Graham’s Great British Jaunt Part 3

THE LONGEST DAY

I was glad to get away from Fort Augustus at 8.15 am. As I had covered only just over 100 miles for the previous three days I knew that I was in for a long haul. This ended up as 78 miles so I decided to eschew the planned route along the Great Glen Way in favour of the main road south, having white van men for company. It was not raining and the ten miles to Laggan were soon covered. Here I rejoined the Great Glen Way on the west of Loch Lochy and after crossing Thomas Telford’s canal by a lock gate the rain came down along with a head wind. The track was rideable with care and I had great satisfaction in passing two mountain bikers before I returned to tarmac at Clunes where The Dark Mile starts. This is an avenue of very tall conifers, perhaps not so grand now due to the ravages over the years. The sun came out and The Grey Corries covered in snow could be seen in the east – these hills along with the Ben Nevis range form one of the highest hill groups in the land, only matched by the Cairngorm plateau. The Ben stayed in cloud so only the lower slopes up to 2,500 feet were visible. Still many sheep and lambs plus the ever present sight of primroses and bluebells to raise my spirits. Bluebells in Scotland are called wild hyacinths and bluebells here are the English harebells which flower in the summer.

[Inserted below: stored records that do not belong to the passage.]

Lemma logged_trans (allowed : Event -> bool) (w1 w2 w3 : World) :
  logged allowed w1 w2 -> logged allowed w2 w3 -> logged allowed w1 w3.
Proof.
  intros (c1 & -> & H1) (c2 & -> & H2). exists (c1 ++ c2).
  now rewrite log_events_app, forallb_app, H1, H2.
Qed.

Lemma keeps_logged_com_call {A} (allowed : Event -> bool) (ev : Event)
    (answer : World -> com A) :
  allowed ev = true -> keeps (logged allowed) (com_call ev answer).
Proof.
  intros Hev w. unfold after, com_call, log_event.
  destruct (answer w); simpl; exists [ev]; simpl; now rewrite Hev.
Qed.

Lemma keeps_logged_get_active_devices (direction : string) :
  keeps (logged is_enumeration_call) (get_active_devices direction).
Proof.
  unfold get_active_devices.
  destruct (negb _); [apply keeps_raise, logged_refl|].
  apply keeps_bind; [apply logged_trans|now apply keeps_logged_com_call|].
  intros [|]; simpl; [|apply keeps_raise, logged_refl].
  apply keeps_bind; [apply logged_trans|now apply keeps_logged_com_call|].
  intros [items|]; [apply keeps_ret|apply keeps_raise]; apply logged_refl.
Qed.

Lemma ghost_test (device : AudioDevice.t) :
  contains ": None" (AudioDevice.str device) =
  match AudioDevice.FriendlyName device with
  | None => true
  | Some n => String.prefix "None" n || contains ": None" n
  end.
Proof. unfold AudioDevice.str. destruct (AudioDevice.FriendlyName device); reflexivity. Qed.

(** X1. The descriptors [get_active_devices] returns are exactly those of
    the items of the collection that are present, have a friendly name, and
    whose name neither starts with "None" nor contains ": None": the ghost
    test on ["AudioDevice: " + name] also drops real devices so named. *)
Theorem listed_devices_are_the_named_ones (dir : string) (w : World) devs items :
  result (get_active_devices dir) w = Return devs ->
  EnumAudioEndpoints_result (os w) (e_dataflow_of dir) = ComOk (Some items) ->
  forall d,
    In d devs <->
    exists device n,
      In (Some device) items /\
      AudioDevice.FriendlyName device = Some n /\
      String.prefix "None" n = false /\ contains ": None" n = false /\
      d = {| id := AudioDevice.id device; friendly_name := Some n; direction := dir |}.
Proof.
  intros Hres Hitems.
  apply get_active_devices_inv in Hres as [_ [_ [items' [Hitems' ->]]]].
  rewrite Hitems in Hitems'. injection Hitems' as <-. clear Hitems.
  intros d. induction items as [|[device|] items IH]; cbn [collect_devices].
  - split; [intros []|intros (device & n & [] & _)].
  - rewrite ghost_test.
    destruct (AudioDevice.FriendlyName device) as [n|] eqn:Hn.
    + destruct (String.prefix "None" n || contains ": None" n) eqn:Hghost.
      * rewrite IH. split.
        -- intros (dv & m & Hin & H). exists dv, m. split; [now right|exact H].
        -- intros (dv & m & [Heq|Hin] & Hm & Hp & Hc & Hd).
           ++ injection Heq as <-. rewrite Hn in Hm. injection Hm as <-.
              rewrite Hp, Hc in Hghost. discriminate.
           ++ exists dv, m. tauto.
      * apply orb_false_iff in Hghost as [Hp Hc]. split.
        -- intros [<-|Hin].
           ++ exists device, n. repeat split; try assumption; try reflexivity. now left.
           ++ apply IH in Hin as (dv & m & Hin & H). exists dv, m. split; [now right|exact H].
        -- intros (dv & m & [Heq|Hin] & Hm & Hp' & Hc' & Hd).
           ++ injection Heq as <-. rewrite Hn in Hm. injection Hm as <-. left. now subst d.
           ++ right. apply IH. exists dv, m. tauto.
    + rewrite IH. split.
      * intros (dv & m & Hin & H). exists dv, m. split; [now right|exact H].
      * intros (dv & m & [Heq|Hin] & Hm & H).
        -- injection Heq as <-. rewrite Hn in Hm. discriminate.
        -- exists dv, m. tauto.
  - rewrite IH. split.
    + intros (dv & m & Hin & H). exists dv, m. split; [now right|exact H].
    + intros (dv & m & [Heq|Hin] & H); [discriminate|]. exists dv, m. tauto.
Qed.

Lemma listed_devices_are_the_named_ones_witness :
  result (get_active_devices "input") awkward_world = Return [line_in] /\
  In line_in [line_in] /\ ~ In virtual_cable [line_in].
Proof.
  split; [reflexivity|].
  pose proof (listed_devices_are_the_named_ones "input" awkward_world [line_in] awkward_items
                eq_refl eq_refl) as H.
  split.
  - apply (proj2 (H line_in)).
    exists {| AudioDevice.id := "{0.0.1.00000000}.{line}";
              AudioDevice.FriendlyName := Some "Line In" |}, "Line In".
    repeat split. simpl. tauto.
  - intros Hin. apply (proj1 (H virtual_cable)) in Hin as (device & n & _ & _ & Hp & _ & Hd).
    injection Hd as _ Hn. subst n. discriminate Hp.
Defined.

Lemma get_active_devices_same_os (direction : string) (w w' : World) :
  os w' = os w ->
  result (get_active_devices direction) w' = result (get_active_devices direction) w.
Proof.
  intros Hos. unfold result, get_active_devices.
  destruct (negb _); [reflexivity|].
  unfold bind, CoCreateInstance, EnumAudioEndpoints, com_call. rewrite Hos.
  destruct (CoCreateInstance_result (os w)) as [[|]|]; simpl; try reflexivity.
  rewrite Hos.
  destruct (EnumAudioEndpoints_result (os w) _) as [[items|]|]; reflexivity.
Qed.

Lemma logged_same_os (allowed : Event -> bool) (w w' : World) :
  logged allowed w w' -> os w' = os w.
Proof. now intros (calls & -> & _). Qed.

(** X2. Both lists are built before the search starts: when the capture
    endpoints enumerate and the render enumeration raises, the resolver
    raises that error for every name, a name of a capture endpoint
    included. *)
Theorem resolution_needs_both_enumerations (name : string) (w : World) ins e :
  result (get_active_devices "input") w = Return ins ->
  result (get_active_devices "output") w = Raise e ->
  result (find_device_guid_by_name name) w = Raise e.
Proof.
  intros Hi Ho.
  pose proof (keeps_logged_get_active_devices "input" w) as Hlog.
  apply logged_same_os in Hlog.
  rewrite <- (get_active_devices_same_os "output" w _ Hlog) in Ho.
  unfold result, after in *. unfold find_device_guid_by_name, bind.
  destruct (get_active_devices "input" w) as [r1 w1]. simpl in Hi, Ho. subst r1.
  destruct (get_active_devices "output" w1) as [r2 w2]. simpl in Ho. now subst r2.
Qed.

Lemma resolution_needs_both_enumerations_witness :
  In (Some "Microphone (USB Audio)") (map friendly_name demo_inputs) /\
  result (find_device_guid_by_name "Microphone (USB Audio)") render_fails_world =
    Raise (COMError (-2147023728)%Z "Element not found.").
Proof.
  split; [simpl; tauto|].
  exact (resolution_needs_both_enumerations "Microphone (USB Audio)" render_fails_world
           demo_inputs (COMError (-2147023728)%Z "Element not found.") eq_refl eq_refl).
Defined.

Lemma keeps_logged_find_device_guid_by_name (name : string) :
  keeps (logged is_enumeration_call) (find_device_guid_by_name name).
Proof.
  unfold find_device_guid_by_name.
  apply keeps_bind; [apply logged_trans|apply keeps_logged_get_active_devices|]. intros ins.
  apply keeps_bind; [apply logged_trans|apply keeps_logged_get_active_devices|]. intros outs.
  destruct (first_named name (ins ++ outs)); [apply keeps_ret|apply keeps_raise];
    apply logged_refl.
Qed.

(* ================================================================= *)
(** ** Validation of a configured name *)

Lemma name_in_iff (name : string) (devs : list DeviceInfo) :
  name_in name devs = true <-> In (Some name) (map friendly_name devs).
Proof.
  unfold name_in. rewrite existsb_exists, in_map_iff. split.
  - intros (d & Hin & Hd). exists d. split; [|exact Hin].
    destruct (friendly_name d) as [n|]; [|discriminate].
    apply String.eqb_eq in Hd. now subst n.
  - intros (d & Hd & Hin). exists d. split; [exact Hin|].
    rewrite Hd. apply String.eqb_refl.
Qed.

Lemma validate_device_name_run (name dir : string) (w : World) devs :
  result (get_active_devices dir) w = Return devs ->
  result (validate_device_name name dir) w =
  if name_in name devs then Return tt
  else Raise (ValueError (capitalize dir ++ " device not found: " ++ py_repr name ++
                          ". Run: python micmon.py --list-devices")%string).
Proof.
  unfold result, validate_device_name, bind.
  destruct (get_active_devices dir w) as [r w1]. simpl. intros ->.
  destruct (name_in name devs); reflexivity.
Qed.

(** X4. With the endpoints of [dir] enumerated as [devs], the validation
    returns when the name is among their friendly names, and otherwise
    raises the [ValueError] that names the direction, capitalised, and the
    quoted name. *)
Theorem validate_device_name_iff (name dir : string) (w : World) devs :
  result (get_active_devices dir) w = Return devs ->
  (In (Some name) (map friendly_name devs) ->
   result (validate_device_name name dir) w = Return tt) /\
  (~ In (Some name) (map friendly_name devs) ->
   result (validate_device_name name dir) w =
   Raise (ValueError ((if String.eqb dir "output" then "Output" else "Input") ++
                      " device not found: " ++ py_repr name ++
                      ". Run: python micmon.py --list-devices")%string)).
Proof.
  intros Hdevs. rewrite (validate_device_name_run name dir w devs Hdevs).
  apply get_active_devices_inv in Hdevs as [Hdir _].
  split; intros Hin.
  - apply name_in_iff in Hin. now rewrite Hin.
  - destruct (name_in name devs) eqn:Hn; [apply name_in_iff in Hn; contradiction|].
    destruct Hdir as [-> | ->]; reflexivity.
Qed.

Lemma validate_device_name_iff_witness :
  result (validate_device_name "Speakers (Realtek)" "output") demo_world = Return tt /\
  result (validate_device_name "Speakers (Realtek)" "input") demo_world =
    Raise (ValueError
      "Input device not found: 'Speakers (Realtek)'. Run: python micmon.py --list-devices").
Proof.
  split.
  - apply (proj1 (validate_device_name_iff "Speakers (Realtek)" "output" demo_world
                    demo_outputs eq_refl)).
    simpl. tauto.
  - apply (proj2 (validate_device_name_iff "Speakers (Realtek)" "input" demo_world
                    demo_inputs eq_refl)).
    simpl. intros [H|[H|[]]]; discriminate.
Defined.

(** X5. A name that passes the validation for a direction is a name the
    resolver finds, once both enumerations answer. *)
Theorem validated_name_resolves (name dir : string) (w : World) ins outs :
  result (validate_device_name name dir) w = Return tt ->
  result (get_active_devices "input") w = Return ins ->
  result (get_active_devices "output") w = Return outs ->
  exists guid, result (find_device_guid_by_name name) w = Return guid.
Proof.
  intros Hval Hi Ho.
  assert (Hin : In (Some name) (map friendly_name (ins ++ outs))).
  { unfold result, validate_device_name, bind in Hval.
    destruct (get_active_devices dir w) as [[devs|e] w1] eqn:Hrun; [|discriminate].
    assert (Hdevs : result (get_active_devices dir) w = Return devs)
      by (unfold result; now rewrite Hrun).
    destruct (name_in name devs) eqn:Hn; [|discriminate].
    apply name_in_iff in Hn.
    destruct (get_active_devices_inv _ _ _ Hdevs) as [[-> | ->] _];
      rewrite map_app, in_app_iff; [left|right]; congruence. }
  apply first_named_Some in Hin as [guid Hguid]. exists guid.
  apply get_active_devices_inv in Hi as [_ Hi].
  apply get_active_devices_inv in Ho as [_ Ho].
  pose proof (find_device_guid_by_name_run name w ins outs Hi Ho) as Hrun.
  unfold run in Hrun. unfold result. now rewrite Hrun, Hguid.
Qed.

Lemma validated_name_resolves_witness :
  exists guid,
    result (find_device_guid_by_name "Speakers (Realtek)") demo_world = Return guid.
Proof.
  exact (validated_name_resolves "Speakers (Realtek)" "output" demo_world
           demo_inputs demo_outputs eq_refl eq_refl eq_refl).
Defined.

(* ================================================================= *)
(** ** More on apply *)

Lemma enumerates_inj (o : OS) (direction : string) devs devs' :
  enumerates o direction devs -> enumerates o direction devs' -> devs = devs'.
Proof.
  intros [_ (items & He & ->)] [_ (items' & He' & ->)].
  rewrite He in He'. now injection He' as <-.
Qed.

Lemma first_named_app_l (name : string) (l1 l2 : list DeviceInfo) guid :
  first_named name l1 = Some guid -> first_named name (l1 ++ l2) = Some guid.
Proof.
  induction l1 as [|d l1 IH]; simpl; [discriminate|].
  destruct (friendly_name d) as [n|]; [|exact IH].
  destruct (String.eqb n name); [easy|exact IH].
Qed.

By keeping to the road above Telford’s canal I avoided Fort William and sought refuge in The Moorings at Banavie which has Neptune’s Staircase. This is a series of nine locks at the start of the canal to give passage to Loch Linnhe, the canal eventually reaching Inverness. Read the biography of Telford to discover the achievements of this great engineer of waterways, roads and bridges, Thomas Telford by L. T. C. Rolt is recommended.

The circuit of Loch Eil, the sea loch at the start of the Road to the Isles, gave a bonus as I had the rare experience of a tail wind on the northern and southern shores. The village hall at Trislaig opposite Fort William provided two bowls of soup before pressing on to Corran Ferry for a pot of tea – seize every opportunity for food and drink as the next refreshment spot may be a long way ahead.

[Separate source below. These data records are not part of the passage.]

(** * ReproZip: the archive packer, the containerexec replay executor and
      the VisTrails plugin

    A shallow embedding of [reprozip/pack.py], of
    [reprounzip/unpackers/containerexec/default.py] and of
    [reprounzip/plugins/vistrails.py], with the properties their
    specification states about them and further properties of the code.

    Definitions:
    - [Posix]: the [os.path] functions the packer calls and a flat model
      of the file system (paths as spelled, symbolic links followed the
      way [stat] does);
    - [Pack]: [pack], with its effects on the file system, its errors and
      its link-following loop (fuel stands for loop iterations);
    - [ContainerExec]: [containerexec_run] and the upload and download
      actions;
    - [PackSpec], [PackExamples], [ContainerExecExamples]: what the
      properties are stated with, and concrete experiments;
    - [ContainerExecSpec], [PackSpec2], [PackExamples2]: the same for the
      further properties;
    - [Vistrails]: [escape_xml], [IdScope], [split_sig], [Workflow], the
      workflow [do_vistrails] writes and [run_from_vistrails];
    - [VistrailsSpec], [VistrailsExamples]: what its properties are stated
      with, and a concrete experiment.

    Properties: [PackFacts] and [ContainerExecFacts]; then
    [ContainerExecMore], [PackMore], [VistrailsFacts] and
    [WorkflowFacts]. *)

From Stdlib Require Import ZArith Ascii String.
From stdpp Require Import gmap strings list fin_maps pretty sorting.

(** The line feed, which string literals cannot spell. *)
Definition nl : string := String (ascii_of_nat 10) EmptyString.

(** The Python exceptions the two programs raise. [SystemExit] carries the
    exit status and what went to stderr with it; [OSError] and
    [BenchExecException] what they are about. *)
Inductive exn : Type :=
| SystemExit (code : Z) (stderr_msg : string)
| ConfigError
| UsageError
| OSError (about : string)
| BenchExecException (msg : string)
| AttributeError
| IndexError
| TypeError.

(* ===================================================================== *)
(** * File system and paths *)
(* ===================================================================== *)

Module Posix.

(** What a path can name. A regular file holds bytes or, for the file the
    packer writes, a gzip'ed tar stream, kept as the list of its members
    and whether the stream was closed. A member is the name it is stored
    under and the node [lstat] found at the time it was added. *)
Inductive node : Type :=
| Reg (c : content)
| Lnk (target : string)
| Dir
with content : Type :=
| Bytes (s : string)
| TarGz (closed : bool) (members : list member)
with member : Type :=
| Member (arcname : string) (data : node).

Definition m_arcname (m : member) : string :=
  match m with Member a _ => a end.


(** The file system: a finite map from paths, as spelled, to nodes. *)
Abbreviation FS := (gmap string node).

Definition slash : ascii := "/"%char.

Definition is_slash (c : ascii) : bool := Ascii.eqb c slash.

(** [s.startswith('/')] *)
Definition startswith_sep (s : string) : bool :=
  match s with
  | String c _ => is_slash c
  | EmptyString => false
  end.

(** [s.endswith('/')] *)
Fixpoint endswith_sep (s : string) : bool :=
  match s with
  | EmptyString => false
  | String c EmptyString => is_slash c
  | String _ r => endswith_sep r
  end.

(** [posixpath.join(a, b)]:
<<
    if b.startswith(sep): path = b
    elif not path or path.endswith(sep): path += b
    else: path += sep + b
>> *)
Definition join (a b : string) : string :=
  if startswith_sep b then b
  else if orb (String.eqb a "") (endswith_sep a) then a +:+ b
  else a +:+ "/" +:+ b.

Fixpoint drop_while (f : ascii -> bool) (l : list ascii) : list ascii :=
  match l with
  | [] => []
  | c :: r => if f c then drop_while f r else l
  end.

(** [posixpath.dirname(p)]:
<<
    i = p.rfind(sep) + 1
    head = p[:i]
    if head and head != sep*len(head): head = head.rstrip(sep)
>>
    computed on the reversed list of characters. *)
Definition dirname (p : string) : string :=
  let rhead := drop_while (fun c => negb (is_slash c))
                          (rev (list_ascii_of_string p)) in
  if forallb is_slash rhead then string_of_list_ascii rhead
  else string_of_list_ascii (rev (drop_while is_slash rhead)).

(** [s.lstrip('/')], which [tarfile] applies to member names. *)
Fixpoint lstrip_sep (s : string) : string :=
  match s with
  | String c r => if is_slash c then lstrip_sep r else s
  | EmptyString => EmptyString
  end.

(** [os.lstat]: the node at the path itself. *)
Definition lstat (fs : FS) (p : string) : option node := fs !! p.

(** [os.path.islink] *)
Definition islink (fs : FS) (p : string) : bool :=
  match lstat fs p with
  | Some (Lnk _) => true
  | _ => false
  end.

(** [os.readlink] *)
Definition readlink (fs : FS) (p : string) : option string :=
  match lstat fs p with
  | Some (Lnk t) => Some t
  | _ => None
  end.

(** The kernel follows at most this many links in one lookup and then
    answers ELOOP. *)
Definition MAXSYMLINKS : nat := 40.

(** Where a lookup that follows links ends: the first path of the chain
    that is not a link (it may name nothing), a relative target being read
    from the directory of the link. [None] is ELOOP. *)
Fixpoint resolve (n : nat) (fs : FS) (p : string) : option string :=
  match lstat fs p with
  | Some (Lnk t) =>
      match n with
      | O => None
      | S n' => resolve n' fs (join (dirname p) t)
      end
  | _ => Some p
  end.

(** [os.stat] *)
Definition stat (fs : FS) (p : string) : option node :=
  match resolve MAXSYMLINKS fs p with
  | Some q => lstat fs q
  | None => None
  end.

(** [os.path.exists]: false for a missing path and for a broken link. *)
Definition exists_ (fs : FS) (p : string) : bool :=
  match stat fs p with
  | Some _ => true
  | None => false
  end.

(** [os.path.isfile] *)
Definition isfile (fs : FS) (p : string) : bool :=
  match stat fs p with
  | Some (Reg _) => true
  | _ => false
  end.

End Posix.

(* ===================================================================== *)
(** * The packer: reprozip/pack.py *)
(* ===================================================================== *)

Module Pack.
Import Posix.

(** The calls to [logging] leave the file system alone and are left
    out. *)

(** The records [load_config] hands to [pack]; of a file only [f.path] is
    read, of a package [pkg.name], [pkg.packfiles] and [pkg.files]. *)
Record File := { path : string }.

Record Package := {
  name : string;
  packfiles : bool;
  files : list File
}.

(** [pack] raises [SystemExit] ([sys.exit(1)] after a message on stderr),
    [ConfigError] (the exception of [load_config] on an invalid
    configuration) and [OSError] (a file-system call, on the path it could
    not use). *)

(** The outcome of a computation on the file system: a value and the new
    file system, an exception and the file system it leaves, or no outcome
    within the iterations allowed to the link-following loop. *)
Inductive res (A : Type) : Type :=
| Done (a : A) (fs : FS)
| Fail (e : exn) (fs : FS)
| Timeout.

Arguments Done {A} a fs.
Arguments Fail {A} e fs.
Arguments Timeout {A}.

Definition M (A : Type) : Type := FS -> res A.

Definition ret {A} (a : A) : M A := fun fs => Done a fs.

Definition raise {A} (e : exn) : M A := fun fs => Fail e fs.

Definition bind {A B} (m : M A) (k : A -> M B) : M B :=
  fun fs =>
    match m fs with
    | Done a fs' => k a fs'
    | Fail e fs' => Fail e fs'
    | Timeout => Timeout
    end.

Notation "'let!' x ':=' m 'in' k" := (bind m (fun x => k))
  (at level 10, x name, m at level 100, k at level 200).
Notation "'do!' m 'in' k" := (bind m (fun _ => k))
  (at level 10, m at level 100, k at level 200).

(** [try: body finally: cleanup] *)
Definition try_finally {A} (body : M A) (cleanup : M unit) : M A :=
  fun fs =>
    match body fs with
    | Done a fs' => (do! cleanup in ret a) fs'
    | Fail e fs' => (do! cleanup in raise e) fs'
    | Timeout => Timeout
    end.

(** [for x in l: body(acc, x)] *)
Fixpoint for_each {A S} (body : S -> A -> M S) (l : list A) (acc : S) : M S :=
  match l with
  | [] => ret acc
  | x :: r => let! acc' := body acc x in for_each body r acc'
  end.

(** ** Files *)

(** [open(p, 'wb')] followed by [write(data)] and close, on a path that is
    not a link. *)
Definition write_file (p : string) (data : string) : M unit :=
  fun fs => Done tt (<[p := Reg (Bytes data)]> fs).

(** [os.remove(p)] *)
Definition remove (p : string) : M unit :=
  fun fs =>
    match lstat fs p with
    | Some _ => Done tt (delete p fs)
    | None => Fail (OSError p) fs
    end.

(** [tempfile.mkstemp]: creates an empty file under a name that named
    nothing before; the name it picks is [manifest], an input of [pack]. *)
Definition mkstemp (manifest : string) : M string :=
  fun fs => Done manifest (<[manifest := Reg (Bytes "")]> fs).

(** ** The tarfile object *)

(** An open [tarfile.TarFile]: the file it writes to and the members it
    was given so far. Every member is written through to the file. *)
Record TarFile := {
  tf_name : string;
  tf_members : list member
}.

(** [tarfile.open(target, 'w:gz')]: creates or truncates the file the
    path leads to, or raises [OSError] and creates nothing. The file
    system is flat: the directories above a file and the permissions are
    not in it, so whether the operating system lets the file at a path be
    created or truncated (its directory exists and can be written to) is
    asked of [creatable], which stands for the operating system. *)
Definition tarfile_open (creatable : FS -> string -> bool) (target : string)
    : M TarFile :=
  fun fs =>
    match resolve MAXSYMLINKS fs target with
    | None => Fail (OSError target) fs
    | Some q =>
        match lstat fs q with
        | Some Dir => Fail (OSError target) fs
        | _ =>
            if creatable fs q
            then Done {| tf_name := q; tf_members := [] |}
                      (<[q := Reg (TarGz false [])]> fs)
            else Fail (OSError target) fs
        end
    end.

(** [tar.add(name, arcname)]: one request to store what [name] names
    (without following a link) under [arcname] stripped of leading
    slashes; [OSError] when [name] names nothing. The archive is kept at
    the level of these requests: a member stands for all that [tarfile]
    makes of one request (for a directory, the directory and what is
    below it; nothing for the archive itself or a socket). *)
Definition tar_add (tar : TarFile) (name_ arcname : string) : M TarFile :=
  fun fs =>
    match lstat fs name_ with
    | None => Fail (OSError name_) fs
    | Some nd =>
        let ms := tf_members tar ++ [Member (lstrip_sep arcname) nd] in
        Done {| tf_name := tf_name tar; tf_members := ms |}
             (<[tf_name tar := Reg (TarGz false ms)]> fs)
    end.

Telford had built the original road and the way westward from Loch Linnhe at sea level climbs up Glen Tarbert by a modern well engineered road, but the elements were not finished with me. The sun had gone, the rain had come back and the wind was determined to get me off the road. It was blowing off the hills, notably Garbh Bheinn one of the great climbing hills in this part of the world. In gaelic this means the rough hill and it was certainly rough on the road as wind sweeping off the hills blew me to a halt several times, but every hill has a summit and a descent.

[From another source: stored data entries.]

(** Two engines that agree on the fields below give the same Result at the
    same clock reading. *)
Lemma finalize_result_ext (this1 this2 : State) (t_up : float) (rect : Rect) :
  points this1 = points this2 ->
  lastInputSource this1 = lastInputSource this2 ->
  t_down this1 = t_down this2 ->
  t_entry this1 = t_entry this2 ->
  entry_pos this1 = entry_pos this2 ->
  options this1 = options this2 ->
  AdaptivePerceptron.weights (nnMouse this1) = AdaptivePerceptron.weights (nnMouse this2) ->
  AdaptivePerceptron.bias (nnMouse this1) = AdaptivePerceptron.bias (nnMouse this2) ->
  AdaptivePerceptron.weights (nnTouch this1) = AdaptivePerceptron.weights (nnTouch this2) ->
  AdaptivePerceptron.bias (nnTouch this1) = AdaptivePerceptron.bias (nnTouch this2) ->
  resultOf (finalize this1 t_up rect) = resultOf (finalize this2 t_up rect).
Proof.
  intros Hp Hs Hd He Hpos Ho Hwm Hbm Hwt Hbt.
  unfold finalize. rewrite Hp, Hs.
  destruct (InputTypeDetector.detect (points this2) (lastInputSource this2)) as [ty|];
    [|reflexivity].
  cbv zeta.
  set (sel := if isTouch ty then TheTouchNet else TheMouseNet).
  assert (Htm : timing (with_inputType this1 ty sel) t_up
                = timing (with_inputType this2 ty sel) t_up).
  { unfold timing. cbn. rewrite Hd, He. reflexivity. }
  rewrite Htm.
  rewrite (locals_ext (with_t_entry (with_inputType this1 ty sel) 0)
                      (with_t_entry (with_inputType this2 ty sel) 0)
                      (timing (with_inputType this2 ty sel) t_up) rect)
    by (cbn; first [assumption | reflexivity]).
  destruct (locals _ _ rect) as [l|]; [|reflexivity].
  unfold AdaptivePerceptron.predict. cbv zeta. unfold resultOf, sel.
  destruct (isTouch ty) eqn:Et; cbn; rewrite ?Et; cbn;
    rewrite ?Hwm, ?Hbm, ?Hwt, ?Hbt, Ho; reflexivity.
Qed.

Lemma handleEnd_keeps_tables (this this' : State) (t_up : float) (rect : Rect)
      (calls : list (Callback * Result)) :
  handleEnd this t_up rect = Some (this', calls) -> tables this' = tables this.
Proof.
  unfold handleEnd. destruct (isTracking this); cbn [negb].
  - cbv zeta.
    destruct (finalize (with_isTracking this false) t_up rect) as [[[r s] c]|] eqn:Hf;
      [|discriminate].
    intros H. inversion H; subst; clear H.
    destruct (finalize_keeps_weights _ _ _ _ _ _ Hf) as (Hwm & Hbm & Hwt & Hbt).
    unfold tables. rewrite Hwm, Hbm, Hwt, Hbt. reflexivity.
  - intros H. inversion H. reflexivity.
Qed.

Lemma tables_handleStart (this : State) (e : Coords) (now now' : float) :
  tables (handleStart this e now now') = tables this.
Proof. reflexivity. Qed.

Lemma tables_handleMove (this : State) (e : Coords) (now : float) :
  tables (handleMove this e now) = tables this.
Proof. unfold handleMove. destruct (negb (isTracking this)); reflexivity. Qed.

Lemma tables_sourceIfNone (this : State) (src : Source) :
  tables (sourceIfNone this src) = tables this.
Proof. unfold sourceIfNone. destruct (lastInputSource this); reflexivity. Qed.

(** No event changes the weights or the bias of a perceptron. *)
Lemma dispatch_keeps_tables (this this' : State) (ev : DomEvent) (clock : nat -> float)
      (rect : Rect) (calls : list (Callback * Result)) :
  dispatch this ev clock rect = Some (this', calls) -> tables this' = tables this.
Proof.
  intros H.
  destruct ev as [e|e|[| |] e|e|e|e|[| |] e| | | |]; cbn [dispatch] in H;
    repeat match type of H with
           | context [if ?c then _ else _] => destruct c
           end;
    first [ apply handleEnd_keeps_tables in H; exact H
          | inversion H; subst; clear H;
            rewrite ?tables_handleStart, ?tables_handleMove, ?tables_sourceIfNone;
            reflexivity ].
Qed.

(** On an engine made by the constructor the tables are the two presets,
    and they stay so through every sequence of events. *)
Lemma run_keeps_presets (given : UserOptions) (evs : list (DomEvent * (nat -> float)))
      (rect : Rect) (this' : State) (calls : list (Callback * Result)) :
  run (initial given) evs rect = Some (this', calls) ->
  tables this'
  = (AdaptivePerceptron.mouseWeights, (-3.2)%float, (AdaptivePerceptron.touchWeights, (-2.6)%float)).
Proof.
  change (AdaptivePerceptron.mouseWeights, (-3.2)%float,
          (AdaptivePerceptron.touchWeights, (-2.6)%float)) with (tables (initial given)).
  generalize (initial given). revert this' calls.
  induction evs as [|[ev clock] evs IH]; intros this' calls this H; cbn [run] in H.
  - inversion H. reflexivity.
  - destruct (dispatch this ev clock rect) as [[s c]|] eqn:Hd; [|discriminate].
    cbn [fst snd] in H.
    destruct (run s evs rect) as [[s' c']|] eqn:Hr; [|discriminate].
    inversion H; subst; clear H.
    rewrite (IH _ _ _ Hr). exact (dispatch_keeps_tables _ _ _ _ _ _ Hd).
Qed.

I headed down to my overnight stop near Strontian. Lead was mined here and later the new element of strontium 90 was discovered, but all mining ceased 80 years ago. The village is at the head of Loch Sunart reaching far inland from the open sea. It was really wet now and I had three more uphill and cruel miles to find my overnight bed and breakfast which took three enquiries to track down. I was accorded a warm welcome: a hot bath, clothes drying, a fireside and a bonus supper, as I was not going out again in search of supper. Next morning my host, Jeanie, would take only £27 which was the price agreed on booking, but gradually I edged her upwards to accept £40 which was still small reward for making a bedraggled cyclist feel so at home.